• _TASK MATERIAL_:
Lemma ensureRecord_record w conv e now w' r : recordsOk w -> realId e ->
  ensureRecord w conv (Some e) now = (w', Ok r) -> rc_conversationId r = conv /\ rc_employeeId r = Some e.
Proof.
  intros Hok He. unfold ensureRecord. destruct (metadataOf w conv) as [m|]; [|done]. destruct (getConversation _ _ _); [|done].
  rewrite recordKey_real. destruct (mget _ _) as [old|] eqn:Hold.
  - intros [= <- <-]. cbn. destruct (Hok _ _ Hold) as (x & Hk & Hx).
    apply encodeScope_inj_aux in Hk. injection Hk as -> ->. auto.
  - destruct He as [He%String.eqb_neq _]. rewrite He. cbn [mbind option_bind].
    match goal with |- (match ?v with _ => _ end = _ -> _) => destruct v as [version|err] end; [|done].
    by intros [= <- <-].
Qed.

Lemma metadata_id w conv m : metadataOf w conv = Some m -> id m = conv.
Proof. intros [_ H]%sql_get_Some. by apply String.eqb_eq in H. Qed.
Lemma metadata_rows w w' conv : rows (h_store w') = rows (h_store w) -> metadataOf w' conv = metadataOf w conv.
Proof. unfold metadataOf. by intros ->. Qed.

Lemma ensureOthers_frame members w conv e now w' r m : isGroup m = true -> metadataOf w conv = Some m -> hostOk w ->
  (forall p, p ∈ members -> p_employee_id p ∈ participantIds w conv /\ realId (p_employee_id p)) ->
  ensureOthers w conv e members now = (w', r) ->
  frame conv (fun _ => False) w w' /\ rows (h_store w') = rows (h_store w).
Proof.
  intros Hg. revert w. induction members as [|p members IH]; intros w Hm Hok Hin; cbn; [intros [= <- <-]; split; [apply frame_refl|done]|].
  destruct (Hin p) as [Hp Hreal]; [by left|]. case_match; [apply IH; [done..|]; intros q ?; apply Hin; by right|].
  destruct (ensureRecord _ _ _ _) as [w1 r1] eqn:E1. destruct (ensureRecord_frame _ _ _ _ _ _ _ Hreal Hm E1) as (F1 & R1 & _).
  apply (frame_weaken _ _ (fun _ => False)) in F1; [|intros x <-; by left].
  specialize (R1 Hg). destruct r1; [|intros [= <- <-]; done].
  intros Hw. destruct (IH w1) as [F2 R2]; [by rewrite (metadata_rows w)|by apply (frame_ok _ _ _ _ F1)| |done|].
  - intros q Hq. destruct (Hin q) as [? ?]; [by right|]. split; [by apply (frame_keeps _ _ _ _ F1)|done].
  - split; [by eapply frame_trans|congruence].
Qed.

Lemma listed_participants w conv p : hostOk w -> p ∈ listConversationParticipants (h_store w) conv false ->
  p_employee_id p ∈ participantIds w conv /\ realId (p_employee_id p).
Proof.
  intros [_ Hok] Hp. split; [apply list_elem_of_fmap; eauto|]. apply Hok.
  by apply elem_of_order_by, elem_of_sql_select in Hp as [? _].
Qed.

Lemma groupContextOf_frame w m e now w' r : isGroup m = true -> metadataOf w (id m) = Some m -> hostOk w ->
  groupContextOf w m e now = (w', r) -> frame (id m) (fun _ => False) w w' /\ rows (h_store w') = rows (h_store w).
Proof.
  intros Hg Hm Hok. unfold groupContextOf. case_match; [|intros [= <- <-]; split; [apply frame_refl|done]].
  destruct (ensureOthers _ _ _ _ _) as [w1 r1] eqn:E. intros Hw. assert (w' = w1) as -> by (by destruct r1; injection Hw).
  eapply ensureOthers_frame; [done..| |done]. intros p. by apply listed_participants.
Qed.

Lemma generationOf_frame conv w c t : frame conv (fun _ => False) w (generationOf w c t).1 /\ h_store (generationOf w c t).1 = h_store w.
Proof.
  unfold generationOf. destruct (present _); [|split; [apply frame_refl|done]].
  destruct (ExecAuth.get _ _ _ _) as [r1 o1]. destruct o1; [by split; [constructor; cbn; auto|]|].
  destruct (register _ _ _) as [r2 o2]. by split; [constructor; cbn; auto|].
Qed.

(** * Whom a delivery runs *)

(** The caller's own projections vouch for the employee: it is loaded, not revoked and available,
    and [snapshot] is of its version. *)
Definition vouched (w : Host) (c : ExecAuth.AuthenticatedCaller) (e : string) (snapshot : Projections.fields) : Prop :=
  exists experts expert snapshots,
    loadedExperts w c = Ok experts /\ expert ∈ experts /\ idOf expert = Some e /\ isRevoked expert = false /\ unavailable expert = None
    /\ ownSnapshots w c = Ok snapshots /\ snapshot ∈ snapshots /\ idOf snapshot = Some e
    /\ asStr (mget "version" snapshot) = asStr (mget "version" expert).

(** [e] is whom the conversation of [m] is with: the entry employee of a private one, one of the
    group's own or implied members otherwise. *)
Definition belongs (w : Host) (m : ConversationRow) (c : ExecAuth.AuthenticatedCaller) (e : string) : Prop :=
  if isGroup m then exists ids, allowedIds w m c = Ok ids /\ e ∈ ids else entry_employee_id m = Some e.

Lemma find_in {A} (f : A -> bool) l x : List.find f l = Some x -> x ∈ l /\ f x = true.
Proof. intros H%find_some. by rewrite list_elem_of_In. Qed.

Lemma reachable_belongs w m c e u : reachable w m c e = Ok u -> belongs w m c e.
Proof.
  unfold reachable, belongs. destruct (isGroup m); [rewrite bind_Ok; intros (ids & ? & H%require_Ok)|intros H%require_Ok]; boolify; eauto.
Qed.

Lemma authorizationFor_vouches w r c x e experts roster snapshot : rc_employeeId r = Some e ->
  authorizationFor w r c = Ok (x, e, experts, roster, snapshot) -> vouched w c e snapshot.
Proof.
  intros He. unfold authorizationFor. rewrite He. change (nullish (Some e) ""%string) with e. rewrite !bind_Ok.
  intros (_ & _ & (_ & _ & (_ & _ & (l & Hl & H)%bind_Ok)%bind_Ok)%bind_Ok).
  destruct (List.find (sameId e) l) as [expert|] eqn:Hf; [|done].
  apply bind_Ok in H as (_ & Hr%require_Ok & H). destruct (unavailable expert) eqn:Hu; [done|].
  apply bind_Ok in H as (roster' & _ & (snapshots & Hs & H)%bind_Ok). destruct (List.find _ snapshots) as [s|] eqn:Hfs; [|done].
  injection H as <- <- <- <-. apply find_in in Hf as [? Hid]. apply find_in in Hfs as [? Hv]. unfold sameId in *. boolify.
  exists l, expert, snapshots. by split_and!.
Qed.
Lemma authorizationFor_employee w r c x e e' experts roster snapshot : rc_employeeId r = Some e ->
  authorizationFor w r c = Ok (x, e', experts, roster, snapshot) -> e' = e.
Proof.
  intros He. unfold authorizationFor. rewrite He. change (nullish (Some e) ""%string) with e. rewrite !bind_Ok.
  intros (_ & _ & (_ & _ & (_ & _ & (l & Hl & H)%bind_Ok)%bind_Ok)%bind_Ok).
  repeat (case_match; try done); repeat (apply bind_Ok in H as (? & ? & H); repeat (case_match; try done)); congruence.
Qed.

• _EXERCISE REQUIREMENTS_: Give back exactly the lines above, from the line containing "destruct (ensureRecord _" through the line containing "- intros q Hq.", with both end lines and nothing more.

• _TASK RESPONSE_:
  destruct (ensureRecord _ _ _ _) as [w1 r1] eqn:E1. destruct (ensureRecord_frame _ _ _ _ _ _ _ Hreal Hm E1) as (F1 & R1 & _).
  apply (frame_weaken _ _ (fun _ => False)) in F1; [|intros x <-; by left].
  specialize (R1 Hg). destruct r1; [|intros [= <- <-]; done].
  intros Hw. destruct (IH w1) as [F2 R2]; [by rewrite (metadata_rows w)|by apply (frame_ok _ _ _ _ F1)| |done|].
  - intros q Hq. destruct (Hin q) as [? ?]; [by right|]. split; [by apply (frame_keeps _ _ _ _ F1)|done].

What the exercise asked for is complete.